Not really. Only if it is many, many thousands. Assuming a totally random acceptance rate of 1/5:

   a = 0; 
   b = 0;
   for (c of Array(1000)) {
       if (Math.random() > .8) 
           a++;
       if (Math.random() > .8) 
           b++;
   }
   console.log(`a=${a}, b=${b}, a is ${(a/b - 1)*100}% more likely than b`)
   > a=209, b=201, a is 3.9800995024875663% more likely than b
literally the first run. And even in absolute terms, I got this on the third run:

   >a=192, b=219, a is -12.328767123287676% more likely than b
That's an absolute difference of 2.7%. Again, 100% random data.
> That's an absolute difference of 2.7%. Again, 100% random data.

I think I get what you're going for here -- you're trying to simulate a coin flip? -- but what you've actually done is made successive draws from a uniform random number generator. The software is designed to return numbers that fall along the interval [0,1) with equal probability. Thresholding the numbers and dividing their counts is not a meaningful transformation; the result is still just a uniformly distributed random number. It's like...the ratio of heads in two identical, unfair coins or something.

If all "random numbers" were uniform like this, then no, we wouldn't expect an X% difference to be any more or less likely based on the magnitude of the underlying sample. But when we're talking about something like a a population mean, then the behavior of the errors on estimates is very different indeed, and most estimates cluster around the true (aka population) value:

https://online.stat.psu.edu/stat415/lesson/9/9.4

As the sample size for an experiment of this sort gets larger, the bell curve of expected errors gets sharper and sharper, and it becomes increasingly less likely to see errors >= X, for any value X. In the limit of large N, the distribution of sample errors around a known mean approach a normal distribution:

https://www.jmp.com/en_us/statistics-knowledge-portal/t-test...

For what it's worth, the expected proportion of N heads in M coin flips is modeled using the binomial distribution, which is also bell-shaped and illustrates the same idea:

https://en.wikipedia.org/wiki/Binomial_distribution

> I think I get what you're going for here -- you're trying to simulate a coin flip? -- but what you've actually done is made successive draws from a uniform random number generator. The software is designed to return numbers that fall along the interval [0,1) with equal probability. Thresholding the numbers and dividing their counts is not a meaningful transformation;

This is wrong. That is a very meaningful transformation. It is the standard way (https://stats.stackexchange.com/questions/240338) to turn a uniform distribution into a Bernoulli distribution.

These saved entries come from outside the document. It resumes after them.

Lemma sendLongMessage_chunks_witness :
  Z.of_nat (length text_9000) = 9000
  /\ length (chunk_requests (js "U1") (js "token") text_9000) = 3%nat
  /\ (length (js "short") <= 4000)%nat
  /\ chunk_requests (js "U1") (js "token") (js "short")
     = [Reply (js "token") (js "short")].
Proof.
  assert (H9 : Z.of_nat (length text_9000) = 9000) by (vm_compute; reflexivity).
  assert (Hs : (length (js "short") <= 4000)%nat) by (vm_compute; lia).
  split; [exact H9|].
  destruct (sendLongMessage_chunks (js "U1") (js "token") text_9000 fresh_world)
    as (_ & _ & _ & _ & H).
  destruct (sendLongMessage_chunks (js "U1") (js "token") (js "short") fresh_world)
    as (_ & _ & H' & _).
  destruct (H H9) as (-> & _). split; [reflexivity|].
  split; [exact Hs|]. exact (H' Hs).
Defined.

(** C6, where it fails: with a transport that raises on every request,
    [sendLongMessage] still hands over every chunk request and returns
    [true]. *)
Theorem sendLongMessage_true_when_transport_raises
  (userId replyToken text : jsstring) (w : World) :
  let r := LineService.sendLongMessage userId replyToken text (transport_down w) in
  (forall n req, UrlFetch (transport_down w) n req = FetchRaises (js "Timeout"))
  /\ r.1 = Ok true
  /\ fetched r.2 = fetched w ++ chunk_requests userId replyToken text.
Proof.
  cbv zeta. split; [reflexivity|].
  destruct (sendLongMessage_runs userId replyToken text (transport_down w))
    as (w' & -> & Hf & _).
  split; [reflexivity|exact Hf].
Qed.

(** ** The row store *)

Lemma same_rows_refl w : same_rows w w.
Proof. solve_frame. Qed.

Lemma getSpreadsheet_ok w :
  store_ok w -> SpreadsheetService.getSpreadsheet w = (Ok tt, w).
Proof.
  intros [[sid Hs] He]. unfold SpreadsheetService.getSpreadsheet. unfold_M.
  now rewrite Hs, He.
Qed.

Lemma getSpreadsheet_fails w :
  ~ store_ok w -> exists e, SpreadsheetService.getSpreadsheet w = (Throw e, w).
Proof.
  intros H. unfold SpreadsheetService.getSpreadsheet. unfold_M.
  destruct (spreadsheetId w) eqn:Hs; [|eauto].
  destruct (openByIdError w) eqn:He; [eauto|].
  exfalso. apply H. split; [rewrite Hs; eauto|assumption].
Qed.

Lemma ensure_Users w :
  exists w', SpreadsheetService.ensureSheetExists (js "Users") sheetUsers
               set_sheetUsers w = (Ok tt, w')
             /\ sheetUsers w' = Some (users w) /\ same_rows w w'.
Proof.
  unfold SpreadsheetService.ensureSheetExists. unfold_M.
  destruct w as [sid err su sm sl li ld co nw uf fe]; simpl.
  destruct su; simpl; eexists; (split; [reflexivity|]); split;
    try reflexivity; solve_frame.
Qed.

Lemma ensure_Messages w :
  exists w', SpreadsheetService.ensureSheetExists (js "Messages") sheetMessages
               set_sheetMessages w = (Ok tt, w')
             /\ sheetMessages w' = Some (messages w) /\ same_rows w w'.
Proof.
  unfold SpreadsheetService.ensureSheetExists. unfold_M.
  destruct w as [sid err su sm sl li ld co nw uf fe]; simpl.
  destruct sm; simpl; eexists; (split; [reflexivity|]); split;
    try reflexivity; solve_frame.
Qed.

(** *** Sorting *)

Lemma sort_insert_perm {A} (compareFn : A -> A -> Z) a l :
  sort_insert compareFn a l ≡ₚ a :: l.
Proof.
  induction l as [|b l IH]; simpl; [reflexivity|].
  destruct (compareFn a b <=? 0); [reflexivity|].
  rewrite IH. apply Permutation_swap.
Qed.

Getting a single value with Bernoulli distribution is called a Bernoulli trial (https://en.wikipedia.org/wiki/Bernoulli_trial). Repeating this gives you a Binomial distribution (see your own wikipedia link).

Long story short: GPs code is a perfectly valid way of sampling the Bernoulli distribution. It is inefficient because it needs so many random values, but it mimics the actual process happening in real life making it easier to understand than generating a Binomial sample from the Binomial distribution's CDF.

> This is wrong. That is a very meaningful transformation. It is the standard way (https://stats.stackexchange.com/questions/240338) to turn a uniform distribution into a Bernoulli distribution.

The OP didn't do what was described in the SO post. They did something else -- they calculated the ratio of two binomial random variables, and presented that as a percentage.

Also, no, the SO comment you've cited doesn't describe how to generate a "Bernoulli distribution" (not a thing, btw; it's called a binomial distribution) from a uniform distribution. It tells how to make a single Bernoulli trial...but even that isn't what OP did.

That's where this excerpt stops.